(* ===== verification/PyStr.v ===== *)
(** * Python strings

    The [str] operations the program uses, on Latin-1 text: a character is a
    code point U+0000 to U+00FF, held in an [ascii].  Whitespace, [lower] and
    [casefold] follow the Unicode tables on that range; a wider code point is
    outside the model. *)

From S2P Require Import Prelude.
From Stdlib Require Export Ascii String.
From stdpp Require Export strings.
#[local] Set Warnings "-notation-overridden".

Abbreviation chars := list_ascii_of_string.
Abbreviation of_chars := string_of_list_ascii.

Definition code (c : ascii) : N := N_of_ascii c.
Definition chr (n : N) : ascii := ascii_of_N n.

(** [str.isspace] on one character. *)
Definition py_is_space (c : ascii) : bool :=
  let n := code c in
  ((9 <=? n) && (n <=? 13) || (28 <=? n) && (n <=? 32) || (n =? 133) || (n =? 160))%N.

Definition is_digit (c : ascii) : bool := ((48 <=? code c) && (code c <=? 57))%N.
Definition is_upper_ascii (c : ascii) : bool := ((65 <=? code c) && (code c <=? 90))%N.
Definition is_lower_ascii (c : ascii) : bool := ((97 <=? code c) && (code c <=? 122))%N.
Definition is_alnum_ascii (c : ascii) : bool :=
  is_digit c || is_upper_ascii c || is_lower_ascii c.
(** [string.punctuation] *)
Definition is_punctuation (c : ascii) : bool :=
  ((33 <=? code c) && (code c <=? 126))%N && negb (is_alnum_ascii c).

(** [str.lower] on one character: A-Z and the Latin-1 capitals. *)
Definition py_lower (c : ascii) : ascii :=
  let n := code c in
  if ((65 <=? n) && (n <=? 90) || (192 <=? n) && (n <=? 222) && negb (n =? 215))%N
  then chr (n + 32) else c.

(** [str.upper] on one character; the sharp s and y with diaeresis, whose
    capitals lie outside Latin-1, are left alone. *)
Definition py_upper (c : ascii) : ascii :=
  let n := code c in
  if ((97 <=? n) && (n <=? 122) || (224 <=? n) && (n <=? 254) && negb (n =? 247))%N
  then chr (n - 32) else c.

(** [str.casefold] on one character: sharp s folds to two letters, the micro
    sign (U+00B5) to Greek mu, which the model leaves as it is. *)
Definition py_casefold (c : ascii) : list ascii :=
  if (code c =? 223)%N then ["s"; "s"]%char else [py_lower c].

Definition str_lower (s : string) : string := of_chars (map py_lower (chars s)).
Definition str_upper (s : string) : string := of_chars (map py_upper (chars s)).
Definition str_casefold (s : string) : string := of_chars (concat (map py_casefold (chars s))).

(** [s.strip()], on character lists *)
Fixpoint lstrip_chars (p : ascii → bool) (l : list ascii) : list ascii :=
  match l with
  | c :: l' => if p c then lstrip_chars p l' else l
  | [] => []
  end.
Definition strip_chars (p : ascii → bool) (l : list ascii) : list ascii :=
  rev (lstrip_chars p (rev (lstrip_chars p l))).
Definition py_strip (s : string) : string := of_chars (strip_chars py_is_space (chars s)).

(** [s.split()]: maximal runs of non-whitespace. *)
Fixpoint words_go (cur l : list ascii) : list (list ascii) :=
  match l with
  | [] => match cur with [] => [] | _ => [rev cur] end
  | c :: l' =>
      if py_is_space c
      then match cur with [] => words_go [] l' | _ => rev cur :: words_go [] l' end
      else words_go (c :: cur) l'
  end.
Definition split_words (l : list ascii) : list (list ascii) := words_go [] l.
Definition py_split (s : string) : list string := map of_chars (split_words (chars s)).

(** [sep.join(l)] *)
Fixpoint py_join (sep : string) (l : list string) : string :=
  match l with
  | [] => ""
  | [x] => x
  | x :: l' => (x +:+ sep +:+ py_join sep l')%string
  end.

(** [s.split(sep)] for a one-character separator: always at least one piece. *)
Fixpoint split_at (sep : ascii) (cur l : list ascii) : list (list ascii) :=
  match l with
  | [] => [rev cur]
  | c :: l' =>
      if bool_decide (c = sep) then rev cur :: split_at sep [] l' else split_at sep (c :: cur) l'
  end.
Definition py_split_on (sep : ascii) (s : string) : list string :=
  map of_chars (split_at sep [] (chars s)).

(** [p] is a prefix of [l] *)
Fixpoint is_prefix (p l : list ascii) : bool :=
  match p, l with
  | [], _ => true
  | c :: p', d :: l' => bool_decide (c = d) && is_prefix p' l'
  | _ :: _, [] => false
  end.
Definition starts_with (p s : string) : bool := is_prefix (chars p) (chars s).
Definition ends_with (p s : string) : bool := is_prefix (rev (chars p)) (rev (chars s)).
(** [s.removeprefix(p)] *)
Definition removeprefix (p s : string) : string :=
  if starts_with p s then of_chars (drop (String.length p) (chars s)) else s.

(** [needle in hay] *)
Fixpoint contains_chars (needle hay : list ascii) : bool :=
  is_prefix needle hay ||
  match hay with [] => false | _ :: hay' => contains_chars needle hay' end.
Definition contains (needle hay : string) : bool := contains_chars (chars needle) (chars hay).

(** [s.replace(c, r)] for a one-character pattern *)
Definition replace_char (c : ascii) (r : list ascii) (l : list ascii) : list ascii :=
  concat (map (λ d, if bool_decide (d = c) then r else [d]) l).

(** [f"{n}"] for an integer *)
Fixpoint digits_go (fuel : nat) (n : N) (acc : list ascii) : list ascii :=
  let acc' := chr (48 + n mod 10) :: acc in
  match fuel with
  | O => acc'
  | S f => if (n / 10 =? 0)%N then acc' else digits_go f (n / 10) acc'
  end.
Definition digits_of_N (n : N) : list ascii := digits_go (N.to_nat (N.log2 n)) n [].
Definition str_of_Z (z : Z) : string :=
  of_chars (if (z <? 0)%Z then "-"%char :: digits_of_N (Z.abs_N z) else digits_of_N (Z.abs_N z)).

(** The value of a non-empty run of ASCII digits. *)
Definition digits_value (l : list ascii) : Z :=
  foldl (λ acc c, acc * 10 + Z.of_N (code c - 48))%Z 0%Z l.

(** [s.lower()] and containment relate to the character-level functions. *)
Lemma chars_of_chars l : chars (of_chars l) = l.
Proof. apply list_ascii_of_string_of_list_ascii. Qed.
Lemma of_chars_chars s : of_chars (chars s) = s.
Proof. apply string_of_list_ascii_of_string. Qed.
Create HintDb chars.
#[export] Hint Rewrite chars_of_chars of_chars_chars : chars.

Lemma chars_inj s t : chars s = chars t → s = t.
Proof. intros H. by rewrite <- (of_chars_chars s), H, of_chars_chars. Qed.

Lemma length_chars s : length (chars s) = String.length s.
Proof. induction s; simpl; [done|by f_equal]. Qed.
Lemma replace_char_app c r l1 l2 : replace_char c r (l1 ++ l2) = replace_char c r l1 ++ replace_char c r l2.
Proof. unfold replace_char. by rewrite map_app, concat_app. Qed.
Lemma lstrip_none p l : match l with [] => True | c :: _ => p c = false end → lstrip_chars p l = l.
Proof. destruct l as [|c l]; simpl; [done|]. by intros ->. Qed.
Lemma chars_app s t : chars (s +:+ t) = chars s ++ chars t.
Proof. induction s as [|c s IH]; [done|]. simpl. by rewrite <- IH. Qed.

Lemma is_prefix_spec p l : is_prefix p l = true ↔ ∃ k, l = p ++ k.
Proof.
  revert l. induction p as [|c p IH]; intros l; simpl; [naive_solver|].
  destruct l as [|d l]; [naive_solver|].
  rewrite andb_true_iff, bool_decide_eq_true, IH. naive_solver.
Qed.

Lemma contains_chars_spec p l :
  contains_chars p l = true ↔ ∃ k1 k2, l = k1 ++ p ++ k2.
Proof.
  induction l as [|d l IH]; simpl; rewrite orb_true_iff, is_prefix_spec.
  - split.
    + intros [[k Hk]|]; [|done]. by exists [], k.
    + intros (k1&k2&Hk). left. exists k2. destruct k1; [done|done].
  - rewrite IH. split.
    + intros [[k Hk]|(k1&k2&->)]; [by exists [], k|]. by exists (d :: k1), k2.
    + intros ([|d' k1]&k2&Hk); [left; by exists k2|]. simplify_eq/=. right. by exists k1, k2.
Qed.

Lemma contains_spec needle hay :
  contains needle hay = true ↔ ∃ a b, hay = (a +:+ needle +:+ b)%string.
Proof.
  unfold contains. rewrite contains_chars_spec. split.
  - intros (k1&k2&Hk). exists (of_chars k1), (of_chars k2). apply chars_inj.
    by rewrite !chars_app, !chars_of_chars.
  - intros (a&b&->). exists (chars a), (chars b). by rewrite !chars_app.
Qed.

(** String order: Python compares code points, SQLite's binary collation the
    UTF-8 bytes; both are [String.leb] on Latin-1. *)
Definition str_leb (s t : string) : bool := String.leb s t.
Definition str_ltb (s t : string) : bool := negb (String.leb t s).

Lemma str_leb_total s t : str_leb s t = true ∨ str_leb t s = true.
Proof. apply String.leb_total. Qed.
Lemma str_leb_refl s : str_leb s s = true.
Proof. destruct (str_leb_total s s); done. Qed.
Lemma str_leb_antisym s t : str_leb s t = true → str_leb t s = true → s = t.
Proof. apply String.leb_antisym. Qed.
Lemma str_leb_trans s t u : str_leb s t = true → str_leb t u = true → str_leb s u = true.
Proof.
  intros H1 H2. pose proof (transitivity (R:=String.le) (x:=s) (y:=t) (z:=u)) as H.
  unfold String.le, str_leb in *. destruct (String.leb s u); [done|].
  exfalso. rewrite H1, H2 in H. by apply H.
Qed.

(** Splitting text into words never yields an empty word. *)
Lemma words_go_nonempty cur l w : w ∈ words_go cur l → w ≠ [].
Proof.
  revert cur. induction l as [|c l IH]; intros cur; simpl.
  - destruct cur as [|d cur]; [by intros ?%elem_of_nil|].
    intros ->%list_elem_of_singleton. by intros []%app_nil.
  - destruct (py_is_space c); [|apply IH].
    destruct cur as [|d cur]; [apply IH|].
    intros [->|]%elem_of_cons; [by intros []%app_nil|by eapply IH].
Qed.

——

■ **Problem**
With the string "else" as the key, filter the data above and show the lines that match.

■ **Answer to this task**
  then chr (n + 32) else c.
  then chr (n - 32) else c.
  if (code c =? 223)%N then ["s"; "s"]%char else [py_lower c].
  | c :: l' => if p c then lstrip_chars p l' else l
      else words_go (c :: cur) l'
      if bool_decide (c = sep) then rev cur :: split_at sep [] l' else split_at sep (c :: cur) l'
  if starts_with p s then of_chars (drop (String.length p) (chars s)) else s.
  concat (map (λ d, if bool_decide (d = c) then r else [d]) l).
  | S f => if (n / 10 =? 0)%N then acc' else digits_go f (n / 10) acc'
  of_chars (if (z <? 0)%Z then "-"%char :: digits_of_N (Z.abs_N z) else digits_of_N (Z.abs_N z)).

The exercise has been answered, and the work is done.